TASK BRIEF: Transcribe the stretch of entries below from the line with "let run := Pantheon.run_all" through the line with "assert (Hf : Forall", exactly and with both ends included; leave out all other lines.

ENTRIES PROVIDED:
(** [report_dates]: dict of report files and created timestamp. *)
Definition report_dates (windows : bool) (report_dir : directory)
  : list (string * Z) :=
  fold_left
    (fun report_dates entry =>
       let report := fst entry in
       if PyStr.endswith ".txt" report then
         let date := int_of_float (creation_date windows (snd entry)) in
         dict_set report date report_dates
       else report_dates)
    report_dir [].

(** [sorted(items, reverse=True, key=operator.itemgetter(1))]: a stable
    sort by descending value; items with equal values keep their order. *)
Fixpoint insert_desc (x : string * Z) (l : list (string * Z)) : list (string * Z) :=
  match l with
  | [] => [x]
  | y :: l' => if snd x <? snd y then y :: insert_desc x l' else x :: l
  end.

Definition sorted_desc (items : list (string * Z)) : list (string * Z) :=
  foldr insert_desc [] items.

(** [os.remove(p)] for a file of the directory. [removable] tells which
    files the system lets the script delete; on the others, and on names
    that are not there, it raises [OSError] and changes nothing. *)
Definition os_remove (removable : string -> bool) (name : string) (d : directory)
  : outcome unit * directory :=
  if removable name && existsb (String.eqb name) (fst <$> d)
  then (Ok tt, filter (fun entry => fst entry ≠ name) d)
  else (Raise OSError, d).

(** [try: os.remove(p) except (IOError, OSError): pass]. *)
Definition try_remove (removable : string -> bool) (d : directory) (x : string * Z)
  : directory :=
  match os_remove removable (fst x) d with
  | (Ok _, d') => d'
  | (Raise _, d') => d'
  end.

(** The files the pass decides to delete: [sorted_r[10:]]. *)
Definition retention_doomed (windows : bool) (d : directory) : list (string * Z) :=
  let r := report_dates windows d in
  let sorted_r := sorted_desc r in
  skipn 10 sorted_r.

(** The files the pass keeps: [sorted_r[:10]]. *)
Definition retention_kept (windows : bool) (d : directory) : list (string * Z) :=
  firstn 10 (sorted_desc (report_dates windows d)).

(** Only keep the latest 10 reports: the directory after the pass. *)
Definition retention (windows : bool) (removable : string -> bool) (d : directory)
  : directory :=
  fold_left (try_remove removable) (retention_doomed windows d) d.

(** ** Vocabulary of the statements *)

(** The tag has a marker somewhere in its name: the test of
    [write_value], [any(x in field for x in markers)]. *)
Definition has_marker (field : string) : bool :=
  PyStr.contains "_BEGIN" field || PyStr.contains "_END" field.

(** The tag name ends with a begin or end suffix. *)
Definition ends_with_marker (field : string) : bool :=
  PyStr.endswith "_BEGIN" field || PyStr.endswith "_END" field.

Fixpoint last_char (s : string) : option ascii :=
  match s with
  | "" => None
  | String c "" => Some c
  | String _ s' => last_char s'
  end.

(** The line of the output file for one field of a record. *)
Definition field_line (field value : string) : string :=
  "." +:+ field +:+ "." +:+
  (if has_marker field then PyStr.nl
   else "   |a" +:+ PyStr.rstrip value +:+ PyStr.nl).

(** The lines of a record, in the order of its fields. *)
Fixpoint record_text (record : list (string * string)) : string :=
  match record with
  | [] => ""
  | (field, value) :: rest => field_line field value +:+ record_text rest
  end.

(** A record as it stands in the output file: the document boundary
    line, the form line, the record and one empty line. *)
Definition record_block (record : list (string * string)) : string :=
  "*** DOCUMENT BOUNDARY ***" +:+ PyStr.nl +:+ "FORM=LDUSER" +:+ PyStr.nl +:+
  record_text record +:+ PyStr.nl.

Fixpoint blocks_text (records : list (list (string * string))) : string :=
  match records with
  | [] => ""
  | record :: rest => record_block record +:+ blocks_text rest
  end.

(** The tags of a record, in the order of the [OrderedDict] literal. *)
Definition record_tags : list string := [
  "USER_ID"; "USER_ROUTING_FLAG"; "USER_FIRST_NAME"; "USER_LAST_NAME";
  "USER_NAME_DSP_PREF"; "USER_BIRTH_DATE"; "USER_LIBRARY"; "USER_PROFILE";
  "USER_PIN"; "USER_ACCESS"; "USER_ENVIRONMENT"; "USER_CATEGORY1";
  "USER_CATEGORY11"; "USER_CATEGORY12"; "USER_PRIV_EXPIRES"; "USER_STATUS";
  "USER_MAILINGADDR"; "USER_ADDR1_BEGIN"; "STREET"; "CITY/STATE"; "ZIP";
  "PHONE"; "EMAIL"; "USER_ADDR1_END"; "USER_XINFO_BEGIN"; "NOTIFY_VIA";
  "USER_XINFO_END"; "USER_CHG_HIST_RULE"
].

* * *

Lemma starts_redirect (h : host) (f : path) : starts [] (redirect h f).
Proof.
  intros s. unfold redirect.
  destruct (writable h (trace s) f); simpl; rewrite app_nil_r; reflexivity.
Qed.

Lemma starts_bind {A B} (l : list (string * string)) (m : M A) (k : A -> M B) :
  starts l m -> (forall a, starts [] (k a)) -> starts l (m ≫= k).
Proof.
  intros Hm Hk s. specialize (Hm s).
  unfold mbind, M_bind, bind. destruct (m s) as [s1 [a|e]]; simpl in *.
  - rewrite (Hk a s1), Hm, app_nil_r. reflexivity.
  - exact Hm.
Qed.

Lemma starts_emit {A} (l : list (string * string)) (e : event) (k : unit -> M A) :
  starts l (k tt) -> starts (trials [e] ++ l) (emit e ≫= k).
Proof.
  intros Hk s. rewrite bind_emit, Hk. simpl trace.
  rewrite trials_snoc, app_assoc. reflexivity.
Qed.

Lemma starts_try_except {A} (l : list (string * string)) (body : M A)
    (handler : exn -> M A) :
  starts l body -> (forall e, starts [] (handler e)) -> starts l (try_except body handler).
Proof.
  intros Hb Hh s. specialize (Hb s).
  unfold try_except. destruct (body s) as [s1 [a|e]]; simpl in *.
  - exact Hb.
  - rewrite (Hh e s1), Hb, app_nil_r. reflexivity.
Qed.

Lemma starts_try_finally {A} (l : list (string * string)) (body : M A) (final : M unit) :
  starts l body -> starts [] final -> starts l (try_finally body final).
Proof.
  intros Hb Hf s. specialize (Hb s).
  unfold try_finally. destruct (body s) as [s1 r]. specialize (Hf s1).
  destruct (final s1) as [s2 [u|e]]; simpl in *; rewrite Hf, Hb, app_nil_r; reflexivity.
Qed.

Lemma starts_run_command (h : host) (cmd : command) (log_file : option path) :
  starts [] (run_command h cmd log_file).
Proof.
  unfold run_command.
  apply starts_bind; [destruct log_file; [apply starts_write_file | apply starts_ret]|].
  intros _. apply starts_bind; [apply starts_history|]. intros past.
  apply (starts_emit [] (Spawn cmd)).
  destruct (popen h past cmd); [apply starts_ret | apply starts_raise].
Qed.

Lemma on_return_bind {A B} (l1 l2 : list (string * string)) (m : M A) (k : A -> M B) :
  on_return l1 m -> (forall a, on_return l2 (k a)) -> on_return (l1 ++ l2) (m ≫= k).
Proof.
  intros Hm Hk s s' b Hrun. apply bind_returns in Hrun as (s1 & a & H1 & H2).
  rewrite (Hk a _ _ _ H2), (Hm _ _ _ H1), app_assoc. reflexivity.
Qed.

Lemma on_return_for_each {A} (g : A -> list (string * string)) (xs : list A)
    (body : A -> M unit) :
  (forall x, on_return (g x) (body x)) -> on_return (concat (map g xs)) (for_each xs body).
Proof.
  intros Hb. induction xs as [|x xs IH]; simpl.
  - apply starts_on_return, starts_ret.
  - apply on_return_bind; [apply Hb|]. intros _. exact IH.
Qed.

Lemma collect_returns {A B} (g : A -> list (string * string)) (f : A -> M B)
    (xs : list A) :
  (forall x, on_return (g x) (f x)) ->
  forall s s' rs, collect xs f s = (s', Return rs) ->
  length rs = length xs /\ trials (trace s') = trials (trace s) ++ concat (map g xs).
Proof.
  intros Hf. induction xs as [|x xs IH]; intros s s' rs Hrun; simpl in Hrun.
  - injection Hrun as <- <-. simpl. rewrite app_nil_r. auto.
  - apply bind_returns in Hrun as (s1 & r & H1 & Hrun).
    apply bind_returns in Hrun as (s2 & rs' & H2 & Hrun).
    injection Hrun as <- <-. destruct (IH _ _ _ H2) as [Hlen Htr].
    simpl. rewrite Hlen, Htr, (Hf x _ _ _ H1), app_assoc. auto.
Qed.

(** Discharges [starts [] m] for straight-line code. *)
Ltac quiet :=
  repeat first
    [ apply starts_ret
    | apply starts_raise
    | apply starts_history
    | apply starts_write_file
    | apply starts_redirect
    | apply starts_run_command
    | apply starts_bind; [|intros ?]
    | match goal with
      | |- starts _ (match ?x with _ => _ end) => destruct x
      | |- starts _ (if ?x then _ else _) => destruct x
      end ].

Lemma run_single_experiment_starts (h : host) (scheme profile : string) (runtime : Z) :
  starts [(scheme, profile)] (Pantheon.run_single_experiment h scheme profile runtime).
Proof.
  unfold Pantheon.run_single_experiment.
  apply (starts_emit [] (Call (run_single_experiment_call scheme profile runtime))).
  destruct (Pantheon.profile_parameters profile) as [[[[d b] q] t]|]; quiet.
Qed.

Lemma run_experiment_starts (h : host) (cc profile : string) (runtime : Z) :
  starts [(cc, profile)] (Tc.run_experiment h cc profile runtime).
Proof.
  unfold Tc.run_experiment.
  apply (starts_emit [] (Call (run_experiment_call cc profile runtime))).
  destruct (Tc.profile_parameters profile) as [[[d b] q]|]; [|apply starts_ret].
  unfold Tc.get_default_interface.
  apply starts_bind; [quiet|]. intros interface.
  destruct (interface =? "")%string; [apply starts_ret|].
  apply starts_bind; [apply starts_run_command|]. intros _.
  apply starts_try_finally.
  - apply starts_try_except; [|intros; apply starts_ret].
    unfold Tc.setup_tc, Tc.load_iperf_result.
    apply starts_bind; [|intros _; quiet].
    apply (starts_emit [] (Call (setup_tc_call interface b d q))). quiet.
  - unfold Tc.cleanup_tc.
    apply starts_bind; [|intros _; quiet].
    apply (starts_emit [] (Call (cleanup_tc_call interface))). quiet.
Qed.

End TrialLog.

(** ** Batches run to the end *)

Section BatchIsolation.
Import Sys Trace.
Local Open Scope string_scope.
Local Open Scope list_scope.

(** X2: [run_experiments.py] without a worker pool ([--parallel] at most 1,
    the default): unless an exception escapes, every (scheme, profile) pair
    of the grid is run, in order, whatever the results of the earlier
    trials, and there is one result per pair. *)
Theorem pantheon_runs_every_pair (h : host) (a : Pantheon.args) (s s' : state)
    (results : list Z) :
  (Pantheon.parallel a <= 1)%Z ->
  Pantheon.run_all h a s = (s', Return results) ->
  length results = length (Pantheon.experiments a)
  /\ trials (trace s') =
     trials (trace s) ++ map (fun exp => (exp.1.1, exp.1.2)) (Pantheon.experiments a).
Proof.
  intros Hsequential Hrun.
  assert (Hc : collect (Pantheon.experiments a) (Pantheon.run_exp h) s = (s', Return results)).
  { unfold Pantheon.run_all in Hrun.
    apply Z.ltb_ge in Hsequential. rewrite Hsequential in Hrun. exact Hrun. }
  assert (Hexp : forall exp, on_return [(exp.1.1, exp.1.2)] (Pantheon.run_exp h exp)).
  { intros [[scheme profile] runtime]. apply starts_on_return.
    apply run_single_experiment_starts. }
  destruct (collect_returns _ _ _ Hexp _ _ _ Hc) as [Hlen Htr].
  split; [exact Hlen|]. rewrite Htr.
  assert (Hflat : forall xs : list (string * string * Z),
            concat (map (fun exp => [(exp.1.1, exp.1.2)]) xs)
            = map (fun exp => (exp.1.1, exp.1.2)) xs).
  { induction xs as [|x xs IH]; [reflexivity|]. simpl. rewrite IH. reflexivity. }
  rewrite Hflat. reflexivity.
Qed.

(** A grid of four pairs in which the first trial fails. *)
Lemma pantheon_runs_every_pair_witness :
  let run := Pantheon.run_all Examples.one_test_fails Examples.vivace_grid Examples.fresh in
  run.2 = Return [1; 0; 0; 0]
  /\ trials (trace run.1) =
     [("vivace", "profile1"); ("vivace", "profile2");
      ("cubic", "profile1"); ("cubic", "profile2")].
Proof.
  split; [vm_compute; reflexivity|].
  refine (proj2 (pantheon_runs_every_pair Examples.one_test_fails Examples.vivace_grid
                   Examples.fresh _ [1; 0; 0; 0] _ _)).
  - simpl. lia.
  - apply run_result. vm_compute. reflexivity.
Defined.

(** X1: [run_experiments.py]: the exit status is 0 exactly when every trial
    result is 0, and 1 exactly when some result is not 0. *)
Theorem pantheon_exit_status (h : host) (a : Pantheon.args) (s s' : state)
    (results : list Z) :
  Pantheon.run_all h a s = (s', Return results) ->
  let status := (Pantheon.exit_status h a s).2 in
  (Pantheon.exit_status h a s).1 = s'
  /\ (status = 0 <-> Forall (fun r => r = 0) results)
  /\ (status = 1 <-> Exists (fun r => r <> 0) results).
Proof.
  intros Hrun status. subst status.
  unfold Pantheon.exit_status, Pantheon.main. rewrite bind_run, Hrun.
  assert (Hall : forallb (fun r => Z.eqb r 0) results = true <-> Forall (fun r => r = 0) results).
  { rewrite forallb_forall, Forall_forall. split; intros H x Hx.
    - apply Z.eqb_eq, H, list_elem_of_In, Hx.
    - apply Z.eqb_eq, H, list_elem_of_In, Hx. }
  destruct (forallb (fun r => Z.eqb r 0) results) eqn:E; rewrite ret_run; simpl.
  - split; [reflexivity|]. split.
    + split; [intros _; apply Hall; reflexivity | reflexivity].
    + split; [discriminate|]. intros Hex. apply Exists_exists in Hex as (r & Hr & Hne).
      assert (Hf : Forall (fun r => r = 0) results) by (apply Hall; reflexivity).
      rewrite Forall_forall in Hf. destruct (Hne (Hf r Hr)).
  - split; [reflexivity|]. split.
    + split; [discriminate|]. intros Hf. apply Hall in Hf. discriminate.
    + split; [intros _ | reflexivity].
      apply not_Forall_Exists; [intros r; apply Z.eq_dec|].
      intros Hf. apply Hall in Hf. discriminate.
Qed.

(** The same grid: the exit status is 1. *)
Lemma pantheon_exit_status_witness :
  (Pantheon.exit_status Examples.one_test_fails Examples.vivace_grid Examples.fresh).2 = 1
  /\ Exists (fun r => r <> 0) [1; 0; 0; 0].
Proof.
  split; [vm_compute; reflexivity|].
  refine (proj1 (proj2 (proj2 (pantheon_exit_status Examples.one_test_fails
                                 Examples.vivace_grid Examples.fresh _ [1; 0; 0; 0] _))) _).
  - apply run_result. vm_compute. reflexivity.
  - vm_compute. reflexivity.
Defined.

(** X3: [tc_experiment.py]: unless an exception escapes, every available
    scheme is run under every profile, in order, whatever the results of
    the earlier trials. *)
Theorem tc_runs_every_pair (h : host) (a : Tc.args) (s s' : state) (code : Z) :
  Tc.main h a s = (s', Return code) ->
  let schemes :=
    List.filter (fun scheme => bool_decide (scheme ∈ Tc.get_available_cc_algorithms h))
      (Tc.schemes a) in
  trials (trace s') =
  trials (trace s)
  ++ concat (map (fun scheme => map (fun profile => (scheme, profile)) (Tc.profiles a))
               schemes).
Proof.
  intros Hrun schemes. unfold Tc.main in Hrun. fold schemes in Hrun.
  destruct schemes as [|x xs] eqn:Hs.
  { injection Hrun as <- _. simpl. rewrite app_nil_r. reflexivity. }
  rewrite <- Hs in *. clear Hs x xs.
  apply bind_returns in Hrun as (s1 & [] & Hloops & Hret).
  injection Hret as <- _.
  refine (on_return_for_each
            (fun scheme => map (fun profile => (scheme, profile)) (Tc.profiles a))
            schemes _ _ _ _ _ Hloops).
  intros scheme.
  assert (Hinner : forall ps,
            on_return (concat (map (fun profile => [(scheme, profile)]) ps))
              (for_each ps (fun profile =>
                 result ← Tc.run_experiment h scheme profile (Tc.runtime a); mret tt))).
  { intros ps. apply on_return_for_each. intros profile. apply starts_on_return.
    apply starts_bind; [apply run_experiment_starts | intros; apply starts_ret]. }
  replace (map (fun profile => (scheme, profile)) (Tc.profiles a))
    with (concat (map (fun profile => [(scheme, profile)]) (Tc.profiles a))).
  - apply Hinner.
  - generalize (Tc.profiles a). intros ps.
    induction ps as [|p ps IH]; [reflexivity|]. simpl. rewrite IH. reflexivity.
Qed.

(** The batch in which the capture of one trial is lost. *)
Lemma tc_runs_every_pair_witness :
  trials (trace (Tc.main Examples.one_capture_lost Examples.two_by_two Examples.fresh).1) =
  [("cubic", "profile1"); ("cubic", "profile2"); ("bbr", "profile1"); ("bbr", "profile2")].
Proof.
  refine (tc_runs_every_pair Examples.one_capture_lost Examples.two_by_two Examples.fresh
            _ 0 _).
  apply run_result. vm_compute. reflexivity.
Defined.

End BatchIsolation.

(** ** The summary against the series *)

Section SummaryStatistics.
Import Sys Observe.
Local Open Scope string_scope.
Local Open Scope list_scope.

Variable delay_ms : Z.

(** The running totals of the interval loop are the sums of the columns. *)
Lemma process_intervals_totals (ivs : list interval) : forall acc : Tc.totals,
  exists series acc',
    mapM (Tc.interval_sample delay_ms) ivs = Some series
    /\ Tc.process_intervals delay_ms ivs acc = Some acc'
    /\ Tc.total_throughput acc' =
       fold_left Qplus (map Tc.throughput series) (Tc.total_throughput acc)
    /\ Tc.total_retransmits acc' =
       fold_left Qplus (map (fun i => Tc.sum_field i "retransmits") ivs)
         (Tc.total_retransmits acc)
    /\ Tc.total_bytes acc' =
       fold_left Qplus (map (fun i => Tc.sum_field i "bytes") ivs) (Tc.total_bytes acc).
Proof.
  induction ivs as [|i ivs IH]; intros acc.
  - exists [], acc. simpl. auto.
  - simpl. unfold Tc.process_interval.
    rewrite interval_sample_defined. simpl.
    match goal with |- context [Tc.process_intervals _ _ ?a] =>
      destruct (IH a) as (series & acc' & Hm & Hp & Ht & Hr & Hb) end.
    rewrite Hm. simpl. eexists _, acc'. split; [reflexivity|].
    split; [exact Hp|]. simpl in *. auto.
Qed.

ANSWER SPACE:
  let run := Pantheon.run_all Examples.one_test_fails Examples.vivace_grid Examples.fresh in
  run.2 = Return [1; 0; 0; 0]
  /\ trials (trace run.1) =
     [("vivace", "profile1"); ("vivace", "profile2");
      ("cubic", "profile1"); ("cubic", "profile2")].
Proof.
  split; [vm_compute; reflexivity|].
  refine (proj2 (pantheon_runs_every_pair Examples.one_test_fails Examples.vivace_grid
                   Examples.fresh _ [1; 0; 0; 0] _ _)).
  - simpl. lia.
  - apply run_result. vm_compute. reflexivity.
Defined.

(** X1: [run_experiments.py]: the exit status is 0 exactly when every trial
    result is 0, and 1 exactly when some result is not 0. *)
Theorem pantheon_exit_status (h : host) (a : Pantheon.args) (s s' : state)
    (results : list Z) :
  Pantheon.run_all h a s = (s', Return results) ->
  let status := (Pantheon.exit_status h a s).2 in
  (Pantheon.exit_status h a s).1 = s'
  /\ (status = 0 <-> Forall (fun r => r = 0) results)
  /\ (status = 1 <-> Exists (fun r => r <> 0) results).
Proof.
  intros Hrun status. subst status.
  unfold Pantheon.exit_status, Pantheon.main. rewrite bind_run, Hrun.
  assert (Hall : forallb (fun r => Z.eqb r 0) results = true <-> Forall (fun r => r = 0) results).
  { rewrite forallb_forall, Forall_forall. split; intros H x Hx.
    - apply Z.eqb_eq, H, list_elem_of_In, Hx.
    - apply Z.eqb_eq, H, list_elem_of_In, Hx. }
  destruct (forallb (fun r => Z.eqb r 0) results) eqn:E; rewrite ret_run; simpl.
  - split; [reflexivity|]. split.
    + split; [intros _; apply Hall; reflexivity | reflexivity].
    + split; [discriminate|]. intros Hex. apply Exists_exists in Hex as (r & Hr & Hne).
      assert (Hf : Forall (fun r => r = 0) results) by (apply Hall; reflexivity).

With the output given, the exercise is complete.